----- Information shown -----
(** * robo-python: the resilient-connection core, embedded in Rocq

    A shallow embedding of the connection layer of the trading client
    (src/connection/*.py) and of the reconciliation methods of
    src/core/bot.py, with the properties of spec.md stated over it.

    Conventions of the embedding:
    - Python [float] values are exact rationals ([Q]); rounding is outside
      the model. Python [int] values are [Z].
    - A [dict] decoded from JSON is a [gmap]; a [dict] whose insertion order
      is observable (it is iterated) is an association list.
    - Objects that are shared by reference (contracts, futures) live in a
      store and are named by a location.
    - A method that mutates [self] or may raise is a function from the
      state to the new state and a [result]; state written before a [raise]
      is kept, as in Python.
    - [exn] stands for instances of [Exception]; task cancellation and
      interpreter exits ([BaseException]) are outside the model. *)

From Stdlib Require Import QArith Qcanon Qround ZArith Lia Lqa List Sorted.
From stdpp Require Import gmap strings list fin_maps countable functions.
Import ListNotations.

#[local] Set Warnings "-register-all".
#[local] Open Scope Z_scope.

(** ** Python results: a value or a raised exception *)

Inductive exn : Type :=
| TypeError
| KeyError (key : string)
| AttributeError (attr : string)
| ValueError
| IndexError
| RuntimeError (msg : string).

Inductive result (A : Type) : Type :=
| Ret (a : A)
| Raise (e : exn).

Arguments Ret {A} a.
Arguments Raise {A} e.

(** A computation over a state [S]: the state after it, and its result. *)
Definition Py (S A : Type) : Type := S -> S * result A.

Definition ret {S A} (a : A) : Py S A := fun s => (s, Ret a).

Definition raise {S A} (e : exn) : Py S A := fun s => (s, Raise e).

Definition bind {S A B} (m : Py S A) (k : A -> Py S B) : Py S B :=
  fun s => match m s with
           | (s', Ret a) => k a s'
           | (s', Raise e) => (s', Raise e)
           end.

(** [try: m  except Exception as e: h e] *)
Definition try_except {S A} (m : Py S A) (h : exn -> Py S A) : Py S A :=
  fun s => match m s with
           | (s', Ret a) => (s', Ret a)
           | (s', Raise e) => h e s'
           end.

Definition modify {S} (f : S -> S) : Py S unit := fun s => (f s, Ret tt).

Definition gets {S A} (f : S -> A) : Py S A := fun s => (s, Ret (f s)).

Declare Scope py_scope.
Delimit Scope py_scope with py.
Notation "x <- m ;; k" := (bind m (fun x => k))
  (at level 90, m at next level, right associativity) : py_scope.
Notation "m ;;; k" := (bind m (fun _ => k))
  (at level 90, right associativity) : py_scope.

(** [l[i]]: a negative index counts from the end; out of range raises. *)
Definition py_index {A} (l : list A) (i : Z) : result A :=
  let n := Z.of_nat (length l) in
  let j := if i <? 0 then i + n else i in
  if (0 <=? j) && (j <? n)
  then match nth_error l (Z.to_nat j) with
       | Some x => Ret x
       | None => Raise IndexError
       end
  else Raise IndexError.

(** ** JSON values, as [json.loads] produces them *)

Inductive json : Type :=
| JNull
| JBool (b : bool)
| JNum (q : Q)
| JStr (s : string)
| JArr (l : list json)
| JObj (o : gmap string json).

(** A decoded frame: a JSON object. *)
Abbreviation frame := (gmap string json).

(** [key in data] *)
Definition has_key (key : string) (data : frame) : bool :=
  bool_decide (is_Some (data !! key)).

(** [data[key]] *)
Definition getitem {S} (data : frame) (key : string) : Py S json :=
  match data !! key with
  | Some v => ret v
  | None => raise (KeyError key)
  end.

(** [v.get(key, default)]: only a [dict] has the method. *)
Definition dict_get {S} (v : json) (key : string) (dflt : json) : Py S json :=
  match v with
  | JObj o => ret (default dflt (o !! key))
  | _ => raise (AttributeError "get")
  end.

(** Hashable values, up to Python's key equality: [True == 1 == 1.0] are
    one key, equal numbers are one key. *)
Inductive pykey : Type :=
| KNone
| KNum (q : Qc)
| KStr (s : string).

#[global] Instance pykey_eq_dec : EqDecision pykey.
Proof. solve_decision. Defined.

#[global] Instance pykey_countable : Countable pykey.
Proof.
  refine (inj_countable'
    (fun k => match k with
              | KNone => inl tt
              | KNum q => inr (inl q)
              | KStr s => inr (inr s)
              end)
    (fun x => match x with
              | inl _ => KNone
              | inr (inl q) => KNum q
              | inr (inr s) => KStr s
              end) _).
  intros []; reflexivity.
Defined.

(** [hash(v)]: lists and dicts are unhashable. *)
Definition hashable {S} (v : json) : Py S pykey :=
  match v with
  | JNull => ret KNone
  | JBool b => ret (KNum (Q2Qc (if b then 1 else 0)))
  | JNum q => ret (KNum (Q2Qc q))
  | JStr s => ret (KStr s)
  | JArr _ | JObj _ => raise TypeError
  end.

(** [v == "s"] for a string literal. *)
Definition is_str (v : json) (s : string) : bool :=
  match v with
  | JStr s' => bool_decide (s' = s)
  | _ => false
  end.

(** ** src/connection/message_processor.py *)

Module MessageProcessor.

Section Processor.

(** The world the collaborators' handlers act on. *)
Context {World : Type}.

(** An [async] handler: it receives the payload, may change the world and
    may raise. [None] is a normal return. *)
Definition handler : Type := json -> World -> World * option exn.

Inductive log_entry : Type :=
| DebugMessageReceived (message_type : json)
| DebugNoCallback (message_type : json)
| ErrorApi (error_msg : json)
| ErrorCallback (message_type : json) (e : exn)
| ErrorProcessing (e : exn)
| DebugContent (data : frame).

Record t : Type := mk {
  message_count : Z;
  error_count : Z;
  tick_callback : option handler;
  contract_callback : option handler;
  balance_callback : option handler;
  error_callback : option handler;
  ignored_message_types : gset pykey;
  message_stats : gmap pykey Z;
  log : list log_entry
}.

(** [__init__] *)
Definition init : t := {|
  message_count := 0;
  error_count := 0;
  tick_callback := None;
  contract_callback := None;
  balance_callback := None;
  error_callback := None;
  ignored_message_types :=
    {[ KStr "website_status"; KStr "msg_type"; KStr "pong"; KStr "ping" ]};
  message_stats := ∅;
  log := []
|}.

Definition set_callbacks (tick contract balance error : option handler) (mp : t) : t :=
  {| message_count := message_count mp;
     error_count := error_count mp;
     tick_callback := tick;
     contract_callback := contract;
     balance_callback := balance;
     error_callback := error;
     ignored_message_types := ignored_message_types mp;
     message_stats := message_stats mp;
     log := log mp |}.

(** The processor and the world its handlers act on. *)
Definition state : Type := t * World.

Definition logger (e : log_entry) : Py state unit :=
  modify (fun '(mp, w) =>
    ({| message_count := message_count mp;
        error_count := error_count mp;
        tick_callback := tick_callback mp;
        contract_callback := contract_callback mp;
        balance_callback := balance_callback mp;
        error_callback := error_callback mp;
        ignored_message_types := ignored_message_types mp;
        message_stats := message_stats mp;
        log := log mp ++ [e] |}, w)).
-----
----- Information shown -----
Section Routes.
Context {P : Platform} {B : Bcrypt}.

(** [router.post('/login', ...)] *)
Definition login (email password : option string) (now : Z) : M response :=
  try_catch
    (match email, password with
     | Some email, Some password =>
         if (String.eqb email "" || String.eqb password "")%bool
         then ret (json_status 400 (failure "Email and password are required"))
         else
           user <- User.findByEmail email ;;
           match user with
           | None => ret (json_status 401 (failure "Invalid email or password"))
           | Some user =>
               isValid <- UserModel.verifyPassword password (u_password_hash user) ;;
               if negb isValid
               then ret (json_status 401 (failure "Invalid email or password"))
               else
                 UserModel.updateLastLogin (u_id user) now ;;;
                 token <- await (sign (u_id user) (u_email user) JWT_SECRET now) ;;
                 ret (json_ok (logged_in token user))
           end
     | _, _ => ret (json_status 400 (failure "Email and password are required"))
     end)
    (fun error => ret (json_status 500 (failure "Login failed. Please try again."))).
-----
----- Information shown -----
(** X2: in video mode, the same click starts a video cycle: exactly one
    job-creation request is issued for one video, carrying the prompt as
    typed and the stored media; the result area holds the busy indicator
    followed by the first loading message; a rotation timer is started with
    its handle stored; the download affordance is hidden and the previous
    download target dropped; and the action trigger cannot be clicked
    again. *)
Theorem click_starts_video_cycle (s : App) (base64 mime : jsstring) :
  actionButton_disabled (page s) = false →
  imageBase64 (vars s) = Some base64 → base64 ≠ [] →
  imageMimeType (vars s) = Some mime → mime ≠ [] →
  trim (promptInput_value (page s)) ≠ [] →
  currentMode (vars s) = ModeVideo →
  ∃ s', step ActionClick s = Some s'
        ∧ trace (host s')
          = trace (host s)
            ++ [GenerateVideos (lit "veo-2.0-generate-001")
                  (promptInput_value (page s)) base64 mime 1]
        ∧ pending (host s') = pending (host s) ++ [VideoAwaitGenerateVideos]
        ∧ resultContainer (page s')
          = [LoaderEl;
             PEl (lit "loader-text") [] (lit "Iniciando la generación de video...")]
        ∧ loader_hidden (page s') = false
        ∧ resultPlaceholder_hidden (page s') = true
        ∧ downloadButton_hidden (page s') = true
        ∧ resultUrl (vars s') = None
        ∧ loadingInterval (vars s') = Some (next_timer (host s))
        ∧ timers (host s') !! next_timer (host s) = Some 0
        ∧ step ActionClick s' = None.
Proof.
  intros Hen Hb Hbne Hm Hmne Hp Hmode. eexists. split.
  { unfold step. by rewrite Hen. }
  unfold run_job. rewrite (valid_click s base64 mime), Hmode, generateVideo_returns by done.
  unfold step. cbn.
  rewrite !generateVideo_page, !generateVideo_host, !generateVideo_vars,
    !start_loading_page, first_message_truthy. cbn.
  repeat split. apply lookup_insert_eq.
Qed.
-----
Task prompt | The expected answer is a copy of each line in the records that holds the word "match".

Answer box |
  fun s => match m s with
  fun s => match m s with
  then match nth_error l (Z.to_nat j) with
  match data !! key with
  match v with
    (fun k => match k with
    (fun x => match x with
  match v with
  match v with
    (match email, password with
           match user with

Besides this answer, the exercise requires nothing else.